## PROBLEM STATEMENT
Would you print the entire listing exactly, leaving nothing out?

## EXTRACTED INFORMATION
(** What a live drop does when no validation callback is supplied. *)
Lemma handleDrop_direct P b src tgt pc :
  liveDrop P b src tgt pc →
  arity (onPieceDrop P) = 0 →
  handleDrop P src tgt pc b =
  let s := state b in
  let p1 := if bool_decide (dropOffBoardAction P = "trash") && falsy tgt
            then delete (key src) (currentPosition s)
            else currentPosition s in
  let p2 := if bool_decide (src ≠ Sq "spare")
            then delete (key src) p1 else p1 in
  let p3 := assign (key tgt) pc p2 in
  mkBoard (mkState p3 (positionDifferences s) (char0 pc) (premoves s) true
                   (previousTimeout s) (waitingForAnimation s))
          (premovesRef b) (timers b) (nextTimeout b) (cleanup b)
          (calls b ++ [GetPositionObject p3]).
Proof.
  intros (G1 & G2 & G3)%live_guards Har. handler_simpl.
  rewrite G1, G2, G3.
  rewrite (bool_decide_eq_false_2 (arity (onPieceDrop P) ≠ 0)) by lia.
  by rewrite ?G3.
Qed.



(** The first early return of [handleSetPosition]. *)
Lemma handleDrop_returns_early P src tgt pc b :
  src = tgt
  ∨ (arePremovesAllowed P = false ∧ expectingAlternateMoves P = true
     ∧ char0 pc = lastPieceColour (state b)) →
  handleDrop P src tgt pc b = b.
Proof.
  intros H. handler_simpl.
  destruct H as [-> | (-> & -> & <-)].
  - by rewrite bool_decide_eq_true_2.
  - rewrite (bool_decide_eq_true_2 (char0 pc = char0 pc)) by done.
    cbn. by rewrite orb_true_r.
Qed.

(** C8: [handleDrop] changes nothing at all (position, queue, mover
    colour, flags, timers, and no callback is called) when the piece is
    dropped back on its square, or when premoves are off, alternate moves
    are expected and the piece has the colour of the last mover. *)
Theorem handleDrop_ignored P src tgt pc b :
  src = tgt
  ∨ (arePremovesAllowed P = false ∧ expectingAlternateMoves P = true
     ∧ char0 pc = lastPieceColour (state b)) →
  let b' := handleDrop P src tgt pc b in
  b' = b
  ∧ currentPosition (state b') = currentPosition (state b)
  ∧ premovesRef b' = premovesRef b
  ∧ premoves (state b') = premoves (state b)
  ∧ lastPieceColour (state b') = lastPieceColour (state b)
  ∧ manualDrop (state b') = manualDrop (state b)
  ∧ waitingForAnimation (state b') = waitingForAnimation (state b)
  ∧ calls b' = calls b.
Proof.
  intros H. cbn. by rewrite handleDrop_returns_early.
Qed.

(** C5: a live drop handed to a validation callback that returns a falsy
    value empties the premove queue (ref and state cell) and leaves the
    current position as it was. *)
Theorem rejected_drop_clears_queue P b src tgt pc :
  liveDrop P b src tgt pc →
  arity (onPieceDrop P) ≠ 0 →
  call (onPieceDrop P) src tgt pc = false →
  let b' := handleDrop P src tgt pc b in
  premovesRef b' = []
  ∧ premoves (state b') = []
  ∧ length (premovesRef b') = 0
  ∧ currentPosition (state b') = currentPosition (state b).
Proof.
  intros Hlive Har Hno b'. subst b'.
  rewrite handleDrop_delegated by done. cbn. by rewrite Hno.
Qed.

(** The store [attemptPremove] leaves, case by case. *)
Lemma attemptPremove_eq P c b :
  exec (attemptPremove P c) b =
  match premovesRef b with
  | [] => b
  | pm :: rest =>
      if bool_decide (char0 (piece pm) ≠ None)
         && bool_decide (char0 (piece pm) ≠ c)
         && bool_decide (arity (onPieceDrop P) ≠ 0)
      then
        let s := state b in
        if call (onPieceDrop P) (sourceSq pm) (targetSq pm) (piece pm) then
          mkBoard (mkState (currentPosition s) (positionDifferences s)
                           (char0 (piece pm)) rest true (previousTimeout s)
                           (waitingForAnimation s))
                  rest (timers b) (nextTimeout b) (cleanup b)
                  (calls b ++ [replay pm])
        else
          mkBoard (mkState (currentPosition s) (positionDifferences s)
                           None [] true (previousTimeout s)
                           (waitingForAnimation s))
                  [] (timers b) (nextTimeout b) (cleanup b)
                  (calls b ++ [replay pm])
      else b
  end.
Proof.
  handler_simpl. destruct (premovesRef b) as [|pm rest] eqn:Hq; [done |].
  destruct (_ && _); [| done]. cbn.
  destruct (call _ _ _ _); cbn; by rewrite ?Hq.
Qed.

## RESULT FOR THIS TASK
(** What a live drop does when no validation callback is supplied. *)
Lemma handleDrop_direct P b src tgt pc :
  liveDrop P b src tgt pc →
  arity (onPieceDrop P) = 0 →
  handleDrop P src tgt pc b =
  let s := state b in
  let p1 := if bool_decide (dropOffBoardAction P = "trash") && falsy tgt
            then delete (key src) (currentPosition s)
            else currentPosition s in
  let p2 := if bool_decide (src ≠ Sq "spare")
            then delete (key src) p1 else p1 in
  let p3 := assign (key tgt) pc p2 in
  mkBoard (mkState p3 (positionDifferences s) (char0 pc) (premoves s) true
                   (previousTimeout s) (waitingForAnimation s))
          (premovesRef b) (timers b) (nextTimeout b) (cleanup b)
          (calls b ++ [GetPositionObject p3]).
Proof.
  intros (G1 & G2 & G3)%live_guards Har. handler_simpl.
  rewrite G1, G2, G3.
  rewrite (bool_decide_eq_false_2 (arity (onPieceDrop P) ≠ 0)) by lia.
  by rewrite ?G3.
Qed.



(** The first early return of [handleSetPosition]. *)
Lemma handleDrop_returns_early P src tgt pc b :
  src = tgt
  ∨ (arePremovesAllowed P = false ∧ expectingAlternateMoves P = true
     ∧ char0 pc = lastPieceColour (state b)) →
  handleDrop P src tgt pc b = b.
Proof.
  intros H. handler_simpl.
  destruct H as [-> | (-> & -> & <-)].
  - by rewrite bool_decide_eq_true_2.
  - rewrite (bool_decide_eq_true_2 (char0 pc = char0 pc)) by done.
    cbn. by rewrite orb_true_r.
Qed.

(** C8: [handleDrop] changes nothing at all (position, queue, mover
    colour, flags, timers, and no callback is called) when the piece is
    dropped back on its square, or when premoves are off, alternate moves
    are expected and the piece has the colour of the last mover. *)
Theorem handleDrop_ignored P src tgt pc b :
  src = tgt
  ∨ (arePremovesAllowed P = false ∧ expectingAlternateMoves P = true
     ∧ char0 pc = lastPieceColour (state b)) →
  let b' := handleDrop P src tgt pc b in
  b' = b
  ∧ currentPosition (state b') = currentPosition (state b)
  ∧ premovesRef b' = premovesRef b
  ∧ premoves (state b') = premoves (state b)
  ∧ lastPieceColour (state b') = lastPieceColour (state b)
  ∧ manualDrop (state b') = manualDrop (state b)
  ∧ waitingForAnimation (state b') = waitingForAnimation (state b)
  ∧ calls b' = calls b.
Proof.
  intros H. cbn. by rewrite handleDrop_returns_early.
Qed.

(** C5: a live drop handed to a validation callback that returns a falsy
    value empties the premove queue (ref and state cell) and leaves the
    current position as it was. *)
Theorem rejected_drop_clears_queue P b src tgt pc :
  liveDrop P b src tgt pc →
  arity (onPieceDrop P) ≠ 0 →
  call (onPieceDrop P) src tgt pc = false →
  let b' := handleDrop P src tgt pc b in
  premovesRef b' = []
  ∧ premoves (state b') = []
  ∧ length (premovesRef b') = 0
  ∧ currentPosition (state b') = currentPosition (state b).
Proof.
  intros Hlive Har Hno b'. subst b'.
  rewrite handleDrop_delegated by done. cbn. by rewrite Hno.
Qed.

(** The store [attemptPremove] leaves, case by case. *)
Lemma attemptPremove_eq P c b :
  exec (attemptPremove P c) b =
  match premovesRef b with
  | [] => b
  | pm :: rest =>
      if bool_decide (char0 (piece pm) ≠ None)
         && bool_decide (char0 (piece pm) ≠ c)
         && bool_decide (arity (onPieceDrop P) ≠ 0)
      then
        let s := state b in
        if call (onPieceDrop P) (sourceSq pm) (targetSq pm) (piece pm) then
          mkBoard (mkState (currentPosition s) (positionDifferences s)
                           (char0 (piece pm)) rest true (previousTimeout s)
                           (waitingForAnimation s))
                  rest (timers b) (nextTimeout b) (cleanup b)
                  (calls b ++ [replay pm])
        else
          mkBoard (mkState (currentPosition s) (positionDifferences s)
                           None [] true (previousTimeout s)
                           (waitingForAnimation s))
                  [] (timers b) (nextTimeout b) (cleanup b)
                  (calls b ++ [replay pm])
      else b
  end.
Proof.
  handler_simpl. destruct (premovesRef b) as [|pm rest] eqn:Hq; [done |].
  destruct (_ && _); [| done]. cbn.
  destruct (call _ _ _ _); cbn; by rewrite ?Hq.
Qed.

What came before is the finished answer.